What superpower(s) has becoming a mama revealed to you?

Deep in my marrow, I knew it would change everything. It had to.

I labored 2.5 days. Traversed through physical, emotional, spiritual issues I thought I had moved through 1000 times before. I burned sage and I prayed. I played Outkast and I danced. I made offerings and I cried. I called on my Ancestors and I listened. I crawled up to the helm of God’s dress and I pulled and pulled until an opening was revealed.

Through the opening and beyond, this mama walked across water and blood to go get my baby. (I passed so many mamas who have been and will be- along the way.)

Reaching down into the river of both time and myself to touch Oyetunde for the first time, I reached down to catch all of the dreams, fears, doubts, and longings I’d never whispered to anyone before.

He was born just before dawn, and though my labor was an epic quest and rite, in the final stage I did not push. I did not need to.
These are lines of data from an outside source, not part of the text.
(** * Panel Financiero (src/dashboard.py): data integration and filtering

    A shallow embedding of the pandas pipeline of [dashboard.py]:
    [load_data] (six CSV tables, five left merges, Streamlit's data cache),
    [filter_data] (boolean-mask selection on state and year) and the
    metrics computed in [main] (unique counts, mean, sum, grouped sums).

    Frames are row lists under a list of column labels.  A cell is missing
    ([NaN]), a string or a number.  A number is held as the rational its
    CSV field spells; [nansum] and the metrics built on it add these
    rationals exactly, and the float64 sums pandas computes are given
    beside them ([float_nansum], [kahan_sum]).  CSV parsing is not
    modelled; the file system maps a path to the frame [pd.read_csv]
    yields for it. *)

From Stdlib Require Import QArith Qround Ascii String PrimFloat.
From stdpp Require Import gmap strings list.

Local Open Scope string_scope.
Local Open Scope list_scope.

(** ** Values *)

(** A cell of a frame. *)
Inductive cell : Type :=
  | NaN
  | Str (s : string)
  | Num (q : Q).

(** The Python values [main] hands to [filter_data]: the strings of the
    select boxes (and the sentinel ['All']) and the integer years. *)
Inductive pyval : Type :=
  | PyStr (s : string)
  | PyInt (z : Z).

(** The exceptions the modelled code can raise. *)
Inductive exn : Type :=
  | FileNotFoundError (path : string)
  | KeyError (label : string)
  | ValueError
  | TypeError
  | MergeError
  | ReferenceError.
(** What [_startCurrentProfile] leaves after the old session was ended:
    no session, or one with the identifier of the next [uuid4()] call. *)
Lemma start_state r span st :
  let finished := _finishCurrentProfile (on_stop r) st in
  let st' := fst (_startCurrentProfile r span st) in
  PROFILE_QUEUE st' = PROFILE_QUEUE finished
  ∧ ((_currentProfile st' = None ∧ uuid4_calls st' = uuid4_calls st)
     ∨ (∃ new, _currentProfile st' = Some new
               ∧ profile_id new = uuid4_at (uuid4_calls st)
               ∧ uuid4_calls st' = S (uuid4_calls st))).
Proof.
  cbn zeta. unfold _startCurrentProfile.
  set (finished := _finishCurrentProfile (on_stop r) st).
  assert (Hc : _currentProfile finished = None) by apply finish_clears.
  assert (Hu : uuid4_calls finished = uuid4_calls st) by apply finish_uuid4_calls.
  destruct (negb (isCurrentlyActiveSpan span)); cbn; [by auto |].
  pose proof (shouldStart_state (Math_random r) span finished) as (Hc' & Hu' & Hq').
  destruct (_shouldStartProfiling (Math_random r) span finished) as [should st1].
  cbn in Hc', Hu', Hq'.
  destruct should; cbn; [| rewrite Hc', Hu'; by auto].
  set (st2 := setTimeout_finish MAX_PROFILE_DURATION_MS st1).
  pose proof (startNew_state (on_start r) span st2) as (Hq2 & Hcases).
  cbn zeta in Hq2, Hcases.
  split; [by rewrite Hq2 |].
  destruct Hcases as [[Hc2 Hu2] | (new & Hc2 & Hid & Hu2)].
  - left. rewrite Hc2, Hu2. cbn. by rewrite Hc', Hu'.
  - right. exists new. rewrite Hc2, Hid, Hu2. cbn. by rewrite Hu', Hu.
Qed.

Lemma start_preserves_id_issued r span st :
  id_issued (fst (_startCurrentProfile r span st)).
Proof.
  pose proof (start_state r span st) as (_ & Hcases). cbn zeta in Hcases.
  intros current Hcur.
  destruct Hcases as [[Hc _] | (new & Hc & Hid & Hu)]; [congruence |].
  exists (uuid4_calls st). rewrite Hu. split; [lia |]. congruence.
Qed.

Lemma finish_preserves_id_issued r st : id_issued (_finishCurrentProfile r st).
Proof. intros current Hcur. by rewrite finish_clears in Hcur. Qed.

Lemma new_integration_id_issued capacity : id_issued (new_integration capacity).
Proof. by intros current Hcur. Qed.

Lemma create_session report st :
  _currentProfile (_createProfileEventFor report st).2 = _currentProfile st
  ∧ uuid4_calls (_createProfileEventFor report st).2 = uuid4_calls st.
Proof.
  unfold _createProfileEventFor.
  destruct (as_string _) as [p |]; [| done]. cbn zeta.
  by destruct (FifoCache.get p (PROFILE_QUEUE st)).
Qed.

(** Every state that the methods lead to has the identifier of its
    session from an earlier [uuid4()] call. *)
Lemma reachable_id_issued st : reachable st → id_issued st.
Proof.
  induction 1 as [capacity hub | r span st _ _ | r span st _ IH | r st _ _
                  | handle r st _ IH | report st _ IH].
  - by intros current Hcurrent.
  - apply start_preserves_id_issued.
  - unfold _startCurrentProfileForActiveTransaction.
    destruct (_currentProfile st) as [current |] eqn:Hcurrent; [exact IH |].
    destruct span as [span |]; [| exact IH].
    pose proof (start_preserves_id_issued r span st) as Hstart.
    by destruct (_startCurrentProfile r span st).
  - apply finish_preserves_id_issued.
  - unfold timer_fires. case_bool_decide; [apply finish_preserves_id_issued | exact IH].
  - destruct (create_session report st) as [Hc Hu].
    intros current Hcurrent. rewrite Hc in Hcurrent. rewrite Hu. by apply IH.
Qed.

(** C2.  [_currentProfile] holds at most one session.  When
    [_startCurrentProfile] is called with a session in progress, it first
    ends that session: [_finishCurrentProfile] leaves no session, has put
    the stopped profile in the queue under the old identifier or, when
    [stopProfiling] gave none, has dropped it, and has not called
    [uuid4()]; what follows is what [_startCurrentProfile] does from that
    state.  A session that is open afterwards has the identifier of the
    next [uuid4()] call, which differs from the old one as long as
    [uuid4()] does not repeat a value.  The hypothesis [id_issued] holds
    in every reachable state ([reachable_id_issued]). *)
Theorem start_force_finishes_previous_session
    (uuid4_never_repeats : Inj (=) (=) uuid4_at)
    (r : Readings) (activeSpan : Span) (st : State) (old : CurrentProfile) :
  id_issued st →
  _currentProfile st = Some old →
  let finished := _finishCurrentProfile (on_stop r) st in
  let started := fst (_startCurrentProfile r activeSpan st) in
  _currentProfile finished = None
  ∧ uuid4_calls finished = uuid4_calls st
  ∧ PROFILE_QUEUE finished
    = match stopProfiling (on_stop r) (startTimestampNs old) with
      | Some profile => FifoCache.add (profile_id old) profile (PROFILE_QUEUE st)
      | None => PROFILE_QUEUE st
      end
  ∧ _startCurrentProfile r activeSpan st = _startCurrentProfile r activeSpan finished
  ∧ PROFILE_QUEUE started = PROFILE_QUEUE finished
  ∧ (∀ new, _currentProfile started = Some new →
       profile_id new = uuid4_at (uuid4_calls st)
       ∧ profile_id new ≠ profile_id old)
  ∧ id_issued started.
Proof.
  intros Hissued Hold finished started. subst finished started.
  split; [apply finish_clears |].
  split; [apply finish_uuid4_calls |].
  split; [by rewrite finish_queue, Hold |].
  split.
  { unfold _startCurrentProfile at 2. by rewrite finish_idempotent. }
  pose proof (start_state r activeSpan st) as (Hq & Hcases). cbn zeta in Hq, Hcases.
  split; [exact Hq |].
  split; [| apply start_preserves_id_issued].
  intros new Hnew.
  destruct Hcases as [[Hc _] | (new' & Hc & Hid & _)]; [congruence |].
  assert (new' = new) as -> by congruence.
  split; [exact Hid |].
  destruct (Hissued old Hold) as (k & Hk & Hold_id).
  rewrite Hid, Hold_id. intros Heq. apply uuid4_never_repeats in Heq. lia.
Qed.
(** [form.save()] of a new post: the row gets the next primary key and is
    appended to the table. *)
Definition Post_save (db : DB) (fields : PostFields) (author : User.t)
  : Post.t * DB :=
  let object :=
    Post.mk (next_pk (List.map Post.pk (Post_objects db)))
            author (f_category fields) (f_pub_date fields)
            (f_is_published fields) None in
  (object,
   mkDB (User_objects db) (Category_objects db)
        (Post_objects db ++ [object]) (Comment_objects db)).

Module PostCreateView.
Definition login_url : URL := login.
Definition template_name : string := "blog/post_form.html".

Section Form.
(** [PostForm(request.POST)]: [Some fields] when [is_valid()] holds. *)
Variable PostForm_clean : QueryDict -> option PostFields.

(** [self.request.user.username] of the authenticated requester. *)
Definition get_success_url (u : User.t) : URL :=
  blog_profile (User.username u).

Definition form_valid (request : Request) (fields : PostFields) (db : DB)
  : Mutation :=
  match user request with
  | AuthUser u =>
      let (_, db') := Post_save db fields u in
      ret (redirect (get_success_url u), db')
  | AnonymousUser => raise ValueError
  end.

Definition form_invalid (request : Request) (db : DB) : Mutation :=
  ret (TemplateResponse template_name
         [("form", V_form (bound (POST_data request)))], db).

Definition get (db : DB) : Mutation :=
  ret (TemplateResponse template_name [("form", V_form unbound)], db).

Definition post (request : Request) (db : DB) : Mutation :=
  match PostForm_clean (POST_data request) with
  | Some fields => form_valid request fields db
  | None => form_invalid request db
  end.

(** No [dispatch] of its own: [LoginRequiredMixin.dispatch] comes first. *)
Definition dispatch (request : Request) (db : DB) : Mutation :=
  LoginRequiredMixin.dispatch request login_url db
    match method request with
    | GET => get db
    | POST => post request db
    end.
End Form.
End PostCreateView.

Module ProfileUpdateView.
Definition template_name : string := "blog/user.html".
Definition login_url : URL := login.

(** The object edited is the requester. *)
Definition get_object (request : Request) : RequestUser := user request.

Definition get_success_url (u : User.t) : URL :=
  blog_profile (User.username u).

Section Dispatch.
(** [UpdateView.dispatch] for [model = User] and the four [fields]. *)
Variable UpdateView_dispatch : Request -> DB -> Mutation.

Definition dispatch (request : Request) (db : DB) : Mutation :=
  LoginRequiredMixin.dispatch request login_url db
    (UpdateView_dispatch request db).
End Dispatch.
End ProfileUpdateView.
The work had been done. I got quiet enough so I could hear the breath and pulse of God. I followed that sound toward my baby’s heart. In tune, I breathed the fullest breathes of my life until we both made it to the other side.

My mind was full, and not crowded. My body had ripened soft, yet not been swallowed whole in the consuming process of giving birth.

My heart was cracked open, but not broken.

I had done the hardest thing I had ever done.

Today, my son turns two years old.

Because of him and the power, freedom, and healing of his birth, I know anything is possible.